*What you are asked to do:*
Pull out from the material below all lines with "result".

*Dataset records:*
BEGIN
(** [timezone(offset)]: the offset lies strictly between -24h and 24h. *)
Definition timezone (offset : timedelta) : result timedelta :=
  if (- 86400000000 <? offset) && (offset <? 86400000000) then Ok offset
  else Raise ValueError.

Definition toordinal (d : datetime) : Z := _ymd2ord (year d) (month d) (day d).

(** [datetime.__add__] *)
Definition add (self : datetime) (other : timedelta) : result datetime :=
  let delta :=
    td (toordinal self) (hour self * 3600 + minute self * 60 + second self)
       (microsecond self) + other in
  let h := td_seconds delta / 3600 in
  let rem := td_seconds delta mod 3600 in
  let mi := rem / 60 in
  let s := rem mod 60 in
  if (0 <? td_days delta) && (td_days delta <=? _MAXORDINAL) then
    let '(y, mo, d) := _ord2ymd (td_days delta) in
    Ok (mk_datetime y mo d h mi s (td_microseconds delta) (tzinfo self))
  else Raise OverflowError.

(** [datetime.__sub__] with a [timedelta]: [self + -other]. *)
Definition sub (self : datetime) (other : timedelta) : result datetime :=
  add self (- other).

Definition _format_time (hh mm ss us : Z) : str :=
  zero_pad 2 hh ++ py ":" ++ zero_pad 2 mm ++ py ":" ++ zero_pad 2 ss
  ++ (if us =? 0 then [] else py "." ++ zero_pad 6 us).

Definition _format_offset (off : option timedelta) : str :=
  match off with
  | None => []
  | Some o =>
      let sign := if td_days o <? 0 then py "-" else py "+" in
      let o := if td_days o <? 0 then - o else o in
      let hh := o / 3600000000 in
      let mm := o mod 3600000000 in
      let ss := mm mod 60000000 in
      let mm := mm / 60000000 in
      sign ++ zero_pad 2 hh ++ py ":" ++ zero_pad 2 mm
      ++ (if ss =? 0 then []
          else py ":" ++ zero_pad 2 (td_seconds ss)
               ++ (if td_microseconds ss =? 0 then []
                   else py "." ++ zero_pad 6 (td_microseconds ss)))
  end.

(** [datetime.isoformat()] *)
Definition isoformat (d : datetime) : str :=
  zero_pad 4 (year d) ++ py "-" ++ zero_pad 2 (month d) ++ py "-"
  ++ zero_pad 2 (day d) ++ py "T"
  ++ _format_time (hour d) (minute d) (second d) (microsecond d)
  ++ _format_offset (tzinfo d).

(** [d.strftime('%Y-%m-%d %H:%M:%S')] with the C library of GNU/Linux, which
    writes a year below 1000 without padding; other platforms pad it.  The
    properties below that rest on this text take a year of four digits,
    for which all platforms write the same. *)
Definition strftime_readable (d : datetime) : str :=
  decimal (year d) ++ py "-" ++ zero_pad 2 (month d) ++ py "-"
  ++ zero_pad 2 (day d) ++ py " " ++ zero_pad 2 (hour d) ++ py ":"
  ++ zero_pad 2 (minute d) ++ py ":" ++ zero_pad 2 (second d).

(** [d.strftime('%Y/%m/%d')] *)
Definition strftime_gmail (d : datetime) : str :=
  decimal (year d) ++ py "/" ++ zero_pad 2 (month d) ++ py "/"
  ++ zero_pad 2 (day d).

End Datetime.

(** ** datetime.fromisoformat

    The parser of [_datetimemodule.c].  It reads the UTF-8 encoding of the
    string, a NUL-terminated buffer: [byte_at buf p] is [buf[p]], and the
    terminator is what is read at the end. *)

Module Isoformat.
Import Datetime.

Definition byte_at (buf : bytes) (p : nat) : N := nth p buf 0%N.

Definition Py_UNICODE_IS_SURROGATE (c : N) : bool :=
  ((55296 <=? c) && (c <=? 57343))%N.

(** [PyUnicode_AsUTF8AndSize] for one code point. *)
Definition utf8_encode_char (c : N) : bytes :=
  if (c <? 128)%N then [c]
  else if (c <? 2048)%N then
    [N.lor 192 (N.shiftr c 6); N.lor 128 (N.land c 63)]
  else if (c <? 65536)%N then
    [N.lor 224 (N.shiftr c 12); N.lor 128 (N.land (N.shiftr c 6) 63);
     N.lor 128 (N.land c 63)]
  else
    [N.lor 240 (N.shiftr c 18); N.lor 128 (N.land (N.shiftr c 12) 63);
     N.lor 128 (N.land (N.shiftr c 6) 63); N.lor 128 (N.land c 63)].

Definition utf8_encode (s : str) : option bytes :=
  if existsb Py_UNICODE_IS_SURROGATE s then None
  else Some (flat_map utf8_encode_char s).

Fixpoint set_nth (s : str) (pos : nat) (c : N) : str :=
  match s, pos with
  | [], _ => []
  | _ :: s', O => c :: s'
  | x :: s', S n => x :: set_nth s' n c
  end.

Definition surrogate_at (s : str) (pos : nat) : bool :=
  match nth_error s pos with
  | Some c => Py_UNICODE_IS_SURROGATE c
  | None => false
  end.

(** [_sanitize_isoformat_str]: a surrogate at a place where the separator
    may stand is replaced by 'T'. *)
Definition _sanitize_isoformat_str (s : str) : str :=
  if surrogate_at s 7 then set_nth s 7 (chr "T")
  else if surrogate_at s 8 then set_nth s 8 (chr "T")
  else if surrogate_at s 10 then set_nth s 10 (chr "T")
  else s.

Fixpoint parse_digits (buf : bytes) (p : nat) (acc : Z) (num_digits : nat)
  : option (nat * Z) :=
  match num_digits with
  | O => Some (p, acc)
  | S n =>
      let c := byte_at buf p in
      if is_ascii_digit c
      then parse_digits buf (S p) (acc * 10 + Z.of_N (c - 48)) n
      else None
  end.

Definition weekday (y mo d : Z) : Z := (_ymd2ord y mo d + 6) mod 7.

Definition iso_week1_monday (y : Z) : Z :=
  let first_day := _ymd2ord y 1 1 in
  let first_weekday := (first_day + 6) mod 7 in
  let week1_monday := first_day - first_weekday in
  if 3 <? first_weekday then week1_monday + 7 else week1_monday.

Definition iso_to_ymd (iso_year iso_week iso_day : Z) : option (Z * Z * Z) :=
  if (iso_year <? MINYEAR) || (MAXYEAR <? iso_year) then None
  else if ((iso_week <=? 0) || (53 <=? iso_week))
          && negb ((iso_week =? 53)
                   && (let first_weekday := weekday iso_year 1 1 in
                       (first_weekday =? 3)
                       || ((first_weekday =? 2) && _is_leap iso_year)))
  then None
  else if (iso_day <=? 0) || (8 <=? iso_day) then None
  else
    let day_1 := iso_week1_monday iso_year in
    let day_offset := (iso_week - 1) * 7 + iso_day - 1 in
    Some (_ord2ymd (day_1 + day_offset)).

(** [parse_isoformat_date(dtstr, len)]; the date starts the buffer. *)
Definition parse_isoformat_date (buf : bytes) (len : nat) : option (Z * Z * Z) :=
  match parse_digits buf 0 0 4 with
  | None => None
  | Some (p, y) =>
      let uses_separator := N.eqb (byte_at buf p) (chr "-") in
      let p := if uses_separator then S p else p in
      if N.eqb (byte_at buf p) (chr "W") then
        match parse_digits buf (S p) 0 2 with
        | None => None
        | Some (p, iso_week) =>
            if (p <? len)%nat then
              if uses_separator && negb (N.eqb (byte_at buf p) (chr "-"))
              then None
              else
                let p := if uses_separator then S p else p in
                match parse_digits buf p 0 1 with
                | None => None
                | Some (_, iso_day) => iso_to_ymd y iso_week iso_day
                end
            else iso_to_ymd y iso_week 1
        end
      else
        match parse_digits buf p 0 2 with
        | None => None
        | Some (p, mo) =>
            if uses_separator && negb (N.eqb (byte_at buf p) (chr "-"))
            then None
            else
              let p := if uses_separator then S p else p in
              match parse_digits buf p 0 2 with
              | None => None
              | Some (_, d) => Some (y, mo, d)
              end
        end
  end.

Fixpoint skip_digits (fuel : nat) (buf : bytes) (p : nat) : nat :=
  match fuel with
  | O => p
  | S f => if is_ascii_digit (byte_at buf p) then skip_digits f buf (S p) else p
  end.

(** The fractional part, read from [p] up to [p_end]; the boolean tells
    whether the buffer goes on after what was read. *)
Definition parse_fraction (buf : bytes) (p p_end : nat) (h mi s : Z)
  : option (bool * (Z * Z * Z * Z)) :=
  let len_remains := (p_end - p)%nat in
  let to_parse := if (6 <=? len_remains)%nat then 6%nat else len_remains in
  match parse_digits buf p 0 to_parse with
  | None => None
  | Some (p, us) =>
      let us :=
        if (to_parse <? 6)%nat
        then us * nth (to_parse - 1) [100000; 10000; 1000; 100; 10] 0
        else us in
      let p := skip_digits (length buf) buf p in
      Some (negb (N.eqb (byte_at buf p) 0), (h, mi, s, us))
  end.

(** The loop of [parse_hh_mm_ss_ff] over hour, minute and second: [i] is
    the index of the field, [n] the number of fields left. *)
Fixpoint hms_loop (n : nat) (i : nat) (buf : bytes) (p p_end : nat)
         (has_separator : bool) (vals : list Z)
  : option (bool * (Z * Z * Z * Z)) :=
  let h := nth 0 vals 0 in
  let mi := nth 1 vals 0 in
  let s := nth 2 vals 0 in
  match n with
  | O => parse_fraction buf p p_end h mi s
  | S n' =>
      match parse_digits buf p 0 2 with
      | None => None
      | Some (p, v) =>
          let vals := vals ++ [v] in
          let h := nth 0 vals 0 in
          let mi := nth 1 vals 0 in
          let s := nth 2 vals 0 in
          let c := byte_at buf p in
          let p := S p in
          let has_separator :=
            match i with O => N.eqb c (chr ":") | _ => has_separator end in
          if (p_end <=? p)%nat then Some (negb (N.eqb c 0), (h, mi, s, 0))
          else if has_separator && N.eqb c (chr ":")
          then hms_loop n' (S i) buf p p_end has_separator vals
          else if N.eqb c (chr ".") || N.eqb c (chr ",")
          then parse_fraction buf p p_end h mi s
          else if negb has_separator
          then hms_loop n' (S i) buf (Nat.pred p) p_end has_separator vals
          else None
      end
  end.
END
*Task answer:*
Definition timezone (offset : timedelta) : result timedelta :=
Definition add (self : datetime) (other : timedelta) : result datetime :=
Definition sub (self : datetime) (other : timedelta) : result datetime :=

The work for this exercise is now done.